Cultura

24 horas de esportes femininos

Sábado 24 e domingo 25 de janeiro acontecerá a 2ª edição das 24 horas do esporte feminino na mídia. O objetivo? Mostrar mulheres esportivas, geralmente menos visíveis do que suas contrapartes masculinas, na televisão e no rádio. Entrevista com Christine Kelly, membro do CSA na origem do projeto.

Ele foi embora de novo! Um ano depois de uma primeira edição bem-sucedida, as 24 horas do esporte feminino estão de volta. Durante 24 horas, a partir desta noite, a mídia audiovisual (canais de TV e rádios) dará orgulho aos campeões. Muitas federações esportivas também são mobilizadas em todo o território. No programa: retransmissões de competições esportivas, é claro, e muitas mulheres convidadas no palco ou no estúdio. Um ótimo momento para Christine Kelly, membro da CSA e presidente da missão Sports, na origem deste evento.

Qual é a sua avaliação da primeira edição de 24 horas do esporte feminino há apenas um ano?
Christine Kelly
. Ficamos surpresos com a magnitude dessas 24 horas de esporte feminino na mídia. Os canais e as rádios estavam além das nossas expectativas. Esta primeira edição permitiu um clique real, uma consciência de jornalistas, chefes de mídia, mas também autoridades locais e federações esportivas. Este evento criou uma emulação que continuou ao longo do ano. Em setembro de 2014, o esporte feminino representou 15% das transmissões esportivas, comparado a 7% em 2012 no mesmo período (1). Estamos progredindo, mas ainda há trabalho, especialmente em alguns esportes coletivos.

De que maneira a edição de 2015 inova?A mobilização é ainda mais importante. O pontapé inicial será dado hoje à noite desde Roland-Garros e será transmitido ao vivo pela France Télévisions. Este ano, superamos completamente o escopo dos programas esportivos: os esportes serão convidados em programas de entretenimento em jornais de TV ou rádio ... Isso permite alcançar um público ainda maior. Mas o que é realmente novo este ano é a magnitude dos eventos no terreno com debates, como em Dijon, ou mesmo eventos esportivos de disciplinas muito variadas.

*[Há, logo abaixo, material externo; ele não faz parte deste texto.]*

Lemma linkNear_ends (ns : list (Node num)) (px py : num) (l : Link) :
  linkNear ns px py l = true ->
  exists src tgt,
    findNode ns (source l) = Some src /\ findNode ns (target l) = Some tgt /\
    nlt (segmentDist src.2 tgt.2 px py) (nconst 5) = true.
Proof.
  unfold linkNear.
  destruct (findNode ns (source l)) as [[si src] |]; [| done].
  destruct (findNode ns (target l)) as [[ti tgt] |]; [| done].
  intros N. by exists (si, src), (ti, tgt).
Qed.

(** While a node is dragged a pointer move leaves the hover state alone.
    Otherwise it never leaves both a node and a link hovered: the node
    hovered is the node a press at the same point would start to drag, and
    a link is hovered only where no node is, with both its ends among the
    nodes and the pointer less than 5 from the segment between them. *)
Theorem hover_node_before_link (v : View num) (h : Hover num) (px py : num) :
  (is_Some (draggingNode (frame v)) -> hoverOnMove v h px py = h) /\
  (draggingNode (frame v) = None ->
   ~ (is_Some (hoveredNode (hoverOnMove v h px py)) /\
      is_Some (hoveredLink (hoverOnMove v h px py))) /\
   hoveredNode (hoverOnMove v h px py)
   = draggingNode (frame (handleMouseDown v px py)) /\
   (forall l a b,
       hoveredLink (hoverOnMove v h px py) = Some (l, a, b) ->
       (a = px /\ b = py) /\
       hitNode (nodes (graph v)) px py = None /\
       l ∈ links (graph v) /\
       exists src tgt,
         findNode (nodes (graph v)) (source l) = Some src /\
         findNode (nodes (graph v)) (target l) = Some tgt /\
         nlt (segmentDist src.2 tgt.2 px py) (nconst 5) = true)).
Proof.
  unfold hoverOnMove, handleMouseDown. split.
  - intros [i ->]. done.
  - intros D. rewrite D.
    destruct (hitNode (nodes (graph v)) px py) as [[i n] |];
      cbn [hoveredNode hoveredLink frame setDragging draggingNode].
    + split; [intros [_ [? [=]]] |]. split; [done |]. intros l a b [=].
    + split; [intros [[? [=]] _] |]. split; [done |]. intros l a b.
      destruct (linkHit _ _ _ _) as [l' |] eqn:Hit; [| done].
      intros [= -> <- <-]. apply linkHit_Some in Hit as [I N].
      split; [done |]. split; [done |]. split; [done |].
      by apply linkNear_ends.
Qed.

End HoverMore.

Section LabelMore.
Local Open Scope list_scope.

(** The label is at most 20 code units long.  A title of at most 20 units
    is its own label; a longer one is cut: its label has exactly 20 units,
    the first 18 of the title and two dots.  A label is its own label. *)
Theorem labelText_fits (t : CodeUnits) :
  (length (labelText t) <= 20)%nat /\
  ((length t <= 20)%nat -> labelText t = t) /\
  ((20 < length t)%nat ->
   length (labelText t) = 20%nat /\
   labelText t = take 18 t ++ [46%N; 46%N] /\
   (forall i, (i < 18)%nat -> labelText t !! i = t !! i)) /\
  labelText (labelText t) = labelText t.
Proof.
  assert (Cut : (20 < length t)%nat ->
                labelText t = take 18 t ++ [46%N; 46%N]).
  { intros Long. unfold labelText.
    by destruct (Nat.ltb_spec 20 (length t)); [| lia]. }
  assert (Keep : forall u : CodeUnits,
             (length u <= 20)%nat -> labelText u = u).
  { intros u Short. unfold labelText.
    by destruct (Nat.ltb_spec 20 (length u)); [lia |]. }
  destruct (Nat.le_gt_cases (length t) 20) as [Short | Long].
  - rewrite !(Keep t Short).
    split; [done |]. split; [done |]. split; [lia | done].
  - rewrite !(Cut Long).
    assert (L18 : length (take 18 t) = 18%nat)
      by (rewrite length_take; lia).
    assert (L20 : length (take 18 t ++ [46%N; 46%N]) = 20%nat)
      by (rewrite length_app, L18; done).
    split; [lia |]. split; [lia |]. split.
    + intros _. split; [done |]. split; [done |].
      intros i Lt. rewrite lookup_app_l by lia. by apply lookup_take_lt.
    + apply Keep. lia.
Qed.

End LabelMore.

(** * What stays as it was built *)

Section KeptMore.
Context {num : Type} {HN : Number num} {HE : NumberEq num}.
Local Open Scope list_scope.

Lemma axisColor_not_white (m : option NoteMetadata) : axisColor m <> "#ffffff".
Proof.
  unfold axisColor. destruct (m ≫= lifeAxis) as [[| | | | | |] |]; done.
Qed.

Lemma graphData_colors (c : Note) (pool : list Note) (rnd : nat -> num) :
  Forall (fun n => color n = "#ffffff" <-> isCurrent n = true)
         (nodes (graphData c pool rnd)).
Proof.
  unfold graphData, makeNodes. cbn [nodes]. apply Forall_lookup.
  intros i n. rewrite list_lookup_imap.
  destruct (mergedNotes c pool !! i) as [m |]; [| done].
  cbn [fmap option_fmap option_map]. intros [= <-].
  unfold makeNode. cbn [color isCurrent].
  destruct (String.eqb (id m) (id c)); [done |].
  split; [| done]. intros E. by apply axisColor_not_white in E.
Qed.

Esta edição conta com duas madrinhas, a futebolista Laura George e a jogadora de basquete Sandrine Gruda, mas também um padrinho, Vincent Parisi, campeão mundial de Ju-Jitsu ...Sim, e essa mistura é uma das chaves. Os homens estão lutando para promover a prática das mulheres, acho que o compromisso deles é essencial. Mas as 24 horas de esportes femininos também são uma oportunidade para valorizar mulheres que geralmente não são apresentadas. Nós lhes daremos, com a associação Femix'sports, troféus, como o da arbitragem ou o engajamento associativo, para recompensar seu formidável trabalho.

O que você espera desta segunda edição?Espero que seu impacto seja tão forte que não haja necessidade de uma terceira edição! Nosso objetivo não é celebrar os 10 anos de 24 horas do esporte feminino, mas sim estimular uma dinâmica. Este evento é um impulso para o esporte feminino se estabelecer na mídia em termos quantitativos e qualitativos. Uma menção de alguns minutos no jornal de uma grande cadeia de 20 horas vale muito mais do que uma longa transmissão de duas horas em um canal a cabo! Nós teremos vencido quando a mídia transmitir espontaneamente o esporte feminino assim que as habilidades estiverem lá, em vez de retransmitir sistematicamente o esporte masculino, mesmo que as habilidades não estejam lá.

Você deixa o CSA, sua luta pelo esporte feminino vai parar também?Não, não mesmo! Vou assumir a presidência da Fundação Alice Milliat daqui a alguns meses. A ideia desta vez será trabalhar no aspecto financeiro para procurar novos fundos, especialmente via crowdfunding. Uma nova aventura começa.

(1) estudos de CSA.

Mais informações sobre o programa de 24 horas do esporte feminino no site da Femix'Sports.